• _Exercise objective_
The required output is the complete data, repeated without alteration.

• _Records supplied_
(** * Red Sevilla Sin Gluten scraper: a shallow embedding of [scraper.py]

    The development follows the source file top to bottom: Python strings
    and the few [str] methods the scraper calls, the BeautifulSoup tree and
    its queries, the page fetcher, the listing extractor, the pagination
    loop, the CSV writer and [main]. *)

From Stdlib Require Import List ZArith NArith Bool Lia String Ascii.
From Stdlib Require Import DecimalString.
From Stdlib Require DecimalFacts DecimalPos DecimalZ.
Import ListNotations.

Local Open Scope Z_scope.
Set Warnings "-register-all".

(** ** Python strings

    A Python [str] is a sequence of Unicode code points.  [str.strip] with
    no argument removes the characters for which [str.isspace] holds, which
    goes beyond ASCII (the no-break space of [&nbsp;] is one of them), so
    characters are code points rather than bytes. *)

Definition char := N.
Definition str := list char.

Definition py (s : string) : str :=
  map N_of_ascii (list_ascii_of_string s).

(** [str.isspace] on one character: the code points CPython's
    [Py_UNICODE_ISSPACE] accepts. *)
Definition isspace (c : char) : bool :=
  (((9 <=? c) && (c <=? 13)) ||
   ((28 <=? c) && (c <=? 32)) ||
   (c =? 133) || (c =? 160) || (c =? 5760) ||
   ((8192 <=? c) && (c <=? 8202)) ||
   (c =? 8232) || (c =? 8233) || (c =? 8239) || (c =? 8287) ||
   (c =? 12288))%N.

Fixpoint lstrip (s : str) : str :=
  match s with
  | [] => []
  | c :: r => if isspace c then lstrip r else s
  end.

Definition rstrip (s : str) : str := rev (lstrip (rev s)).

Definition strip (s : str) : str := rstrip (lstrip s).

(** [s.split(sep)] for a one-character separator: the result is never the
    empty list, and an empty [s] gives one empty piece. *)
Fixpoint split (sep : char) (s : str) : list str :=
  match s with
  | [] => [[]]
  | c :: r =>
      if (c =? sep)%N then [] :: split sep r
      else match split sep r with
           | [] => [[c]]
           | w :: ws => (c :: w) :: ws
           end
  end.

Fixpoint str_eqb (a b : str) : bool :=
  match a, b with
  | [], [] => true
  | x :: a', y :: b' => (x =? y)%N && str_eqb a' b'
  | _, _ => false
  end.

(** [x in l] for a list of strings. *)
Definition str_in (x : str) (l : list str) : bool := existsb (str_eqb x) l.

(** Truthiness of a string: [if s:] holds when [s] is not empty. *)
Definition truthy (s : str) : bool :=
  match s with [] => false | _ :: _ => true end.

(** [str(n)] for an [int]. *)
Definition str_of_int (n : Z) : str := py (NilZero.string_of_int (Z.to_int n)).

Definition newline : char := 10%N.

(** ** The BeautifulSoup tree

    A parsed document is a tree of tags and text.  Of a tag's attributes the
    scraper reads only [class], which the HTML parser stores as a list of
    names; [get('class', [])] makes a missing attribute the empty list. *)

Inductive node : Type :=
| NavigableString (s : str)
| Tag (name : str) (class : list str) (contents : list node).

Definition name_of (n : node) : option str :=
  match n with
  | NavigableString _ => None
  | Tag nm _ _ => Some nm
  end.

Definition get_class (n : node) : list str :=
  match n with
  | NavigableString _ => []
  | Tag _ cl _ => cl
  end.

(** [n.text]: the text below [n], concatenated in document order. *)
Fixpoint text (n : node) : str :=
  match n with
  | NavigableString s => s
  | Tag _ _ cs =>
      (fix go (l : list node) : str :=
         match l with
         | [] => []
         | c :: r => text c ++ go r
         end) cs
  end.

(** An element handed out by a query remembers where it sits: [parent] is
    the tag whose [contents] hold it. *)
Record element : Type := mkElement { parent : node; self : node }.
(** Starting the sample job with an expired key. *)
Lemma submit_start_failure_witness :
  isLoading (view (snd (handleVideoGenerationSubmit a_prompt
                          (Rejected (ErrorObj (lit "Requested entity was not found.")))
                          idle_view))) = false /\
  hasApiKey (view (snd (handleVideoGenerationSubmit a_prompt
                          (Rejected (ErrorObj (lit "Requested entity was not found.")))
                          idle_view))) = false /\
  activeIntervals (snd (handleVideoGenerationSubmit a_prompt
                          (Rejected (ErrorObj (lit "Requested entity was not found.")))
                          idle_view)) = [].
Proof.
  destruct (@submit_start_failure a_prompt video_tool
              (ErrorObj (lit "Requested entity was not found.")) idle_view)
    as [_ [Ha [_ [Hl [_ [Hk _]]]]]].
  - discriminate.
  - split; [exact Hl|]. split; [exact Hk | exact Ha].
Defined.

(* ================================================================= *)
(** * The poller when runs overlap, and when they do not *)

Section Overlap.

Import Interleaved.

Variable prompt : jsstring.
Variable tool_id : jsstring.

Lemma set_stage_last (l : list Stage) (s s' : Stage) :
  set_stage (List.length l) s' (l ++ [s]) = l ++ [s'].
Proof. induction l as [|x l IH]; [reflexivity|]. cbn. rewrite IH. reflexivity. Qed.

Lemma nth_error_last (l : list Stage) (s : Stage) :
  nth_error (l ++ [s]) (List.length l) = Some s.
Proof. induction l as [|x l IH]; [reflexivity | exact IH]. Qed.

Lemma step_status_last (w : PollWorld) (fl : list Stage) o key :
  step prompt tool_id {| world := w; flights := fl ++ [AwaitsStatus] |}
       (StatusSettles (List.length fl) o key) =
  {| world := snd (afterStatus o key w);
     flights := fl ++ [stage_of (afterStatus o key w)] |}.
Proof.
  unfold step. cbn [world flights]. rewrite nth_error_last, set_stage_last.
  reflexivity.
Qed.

• _Solved problem_
(** * Red Sevilla Sin Gluten scraper: a shallow embedding of [scraper.py]

    The development follows the source file top to bottom: Python strings
    and the few [str] methods the scraper calls, the BeautifulSoup tree and
    its queries, the page fetcher, the listing extractor, the pagination
    loop, the CSV writer and [main]. *)

From Stdlib Require Import List ZArith NArith Bool Lia String Ascii.
From Stdlib Require Import DecimalString.
From Stdlib Require DecimalFacts DecimalPos DecimalZ.
Import ListNotations.

Local Open Scope Z_scope.
Set Warnings "-register-all".

(** ** Python strings

    A Python [str] is a sequence of Unicode code points.  [str.strip] with
    no argument removes the characters for which [str.isspace] holds, which
    goes beyond ASCII (the no-break space of [&nbsp;] is one of them), so
    characters are code points rather than bytes. *)

Definition char := N.
Definition str := list char.

Definition py (s : string) : str :=
  map N_of_ascii (list_ascii_of_string s).

(** [str.isspace] on one character: the code points CPython's
    [Py_UNICODE_ISSPACE] accepts. *)
Definition isspace (c : char) : bool :=
  (((9 <=? c) && (c <=? 13)) ||
   ((28 <=? c) && (c <=? 32)) ||
   (c =? 133) || (c =? 160) || (c =? 5760) ||
   ((8192 <=? c) && (c <=? 8202)) ||
   (c =? 8232) || (c =? 8233) || (c =? 8239) || (c =? 8287) ||
   (c =? 12288))%N.

Fixpoint lstrip (s : str) : str :=
  match s with
  | [] => []
  | c :: r => if isspace c then lstrip r else s
  end.

Definition rstrip (s : str) : str := rev (lstrip (rev s)).

Definition strip (s : str) : str := rstrip (lstrip s).

(** [s.split(sep)] for a one-character separator: the result is never the
    empty list, and an empty [s] gives one empty piece. *)
Fixpoint split (sep : char) (s : str) : list str :=
  match s with
  | [] => [[]]
  | c :: r =>
      if (c =? sep)%N then [] :: split sep r
      else match split sep r with
           | [] => [[c]]
           | w :: ws => (c :: w) :: ws
           end
  end.

Fixpoint str_eqb (a b : str) : bool :=
  match a, b with
  | [], [] => true
  | x :: a', y :: b' => (x =? y)%N && str_eqb a' b'
  | _, _ => false
  end.

(** [x in l] for a list of strings. *)
Definition str_in (x : str) (l : list str) : bool := existsb (str_eqb x) l.

(** Truthiness of a string: [if s:] holds when [s] is not empty. *)
Definition truthy (s : str) : bool :=
  match s with [] => false | _ :: _ => true end.

(** [str(n)] for an [int]. *)
Definition str_of_int (n : Z) : str := py (NilZero.string_of_int (Z.to_int n)).

Definition newline : char := 10%N.

(** ** The BeautifulSoup tree

    A parsed document is a tree of tags and text.  Of a tag's attributes the
    scraper reads only [class], which the HTML parser stores as a list of
    names; [get('class', [])] makes a missing attribute the empty list. *)

Inductive node : Type :=
| NavigableString (s : str)
| Tag (name : str) (class : list str) (contents : list node).

Definition name_of (n : node) : option str :=
  match n with
  | NavigableString _ => None
  | Tag nm _ _ => Some nm
  end.

Definition get_class (n : node) : list str :=
  match n with
  | NavigableString _ => []
  | Tag _ cl _ => cl
  end.

(** [n.text]: the text below [n], concatenated in document order. *)
Fixpoint text (n : node) : str :=
  match n with
  | NavigableString s => s
  | Tag _ _ cs =>
      (fix go (l : list node) : str :=
         match l with
         | [] => []
         | c :: r => text c ++ go r
         end) cs
  end.

(** An element handed out by a query remembers where it sits: [parent] is
    the tag whose [contents] hold it. *)
Record element : Type := mkElement { parent : node; self : node }.
(** Starting the sample job with an expired key. *)
Lemma submit_start_failure_witness :
  isLoading (view (snd (handleVideoGenerationSubmit a_prompt
                          (Rejected (ErrorObj (lit "Requested entity was not found.")))
                          idle_view))) = false /\
  hasApiKey (view (snd (handleVideoGenerationSubmit a_prompt
                          (Rejected (ErrorObj (lit "Requested entity was not found.")))
                          idle_view))) = false /\
  activeIntervals (snd (handleVideoGenerationSubmit a_prompt
                          (Rejected (ErrorObj (lit "Requested entity was not found.")))
                          idle_view)) = [].
Proof.
  destruct (@submit_start_failure a_prompt video_tool
              (ErrorObj (lit "Requested entity was not found.")) idle_view)
    as [_ [Ha [_ [Hl [_ [Hk _]]]]]].
  - discriminate.
  - split; [exact Hl|]. split; [exact Hk | exact Ha].
Defined.

(* ================================================================= *)
(** * The poller when runs overlap, and when they do not *)

Section Overlap.

Import Interleaved.

Variable prompt : jsstring.
Variable tool_id : jsstring.

Lemma set_stage_last (l : list Stage) (s s' : Stage) :
  set_stage (List.length l) s' (l ++ [s]) = l ++ [s'].
Proof. induction l as [|x l IH]; [reflexivity|]. cbn. rewrite IH. reflexivity. Qed.

Lemma nth_error_last (l : list Stage) (s : Stage) :
  nth_error (l ++ [s]) (List.length l) = Some s.
Proof. induction l as [|x l IH]; [reflexivity | exact IH]. Qed.

Lemma step_status_last (w : PollWorld) (fl : list Stage) o key :
  step prompt tool_id {| world := w; flights := fl ++ [AwaitsStatus] |}
       (StatusSettles (List.length fl) o key) =
  {| world := snd (afterStatus o key w);
     flights := fl ++ [stage_of (afterStatus o key w)] |}.
Proof.
  unfold step. cbn [world flights]. rewrite nth_error_last, set_stage_last.
  reflexivity.
Qed.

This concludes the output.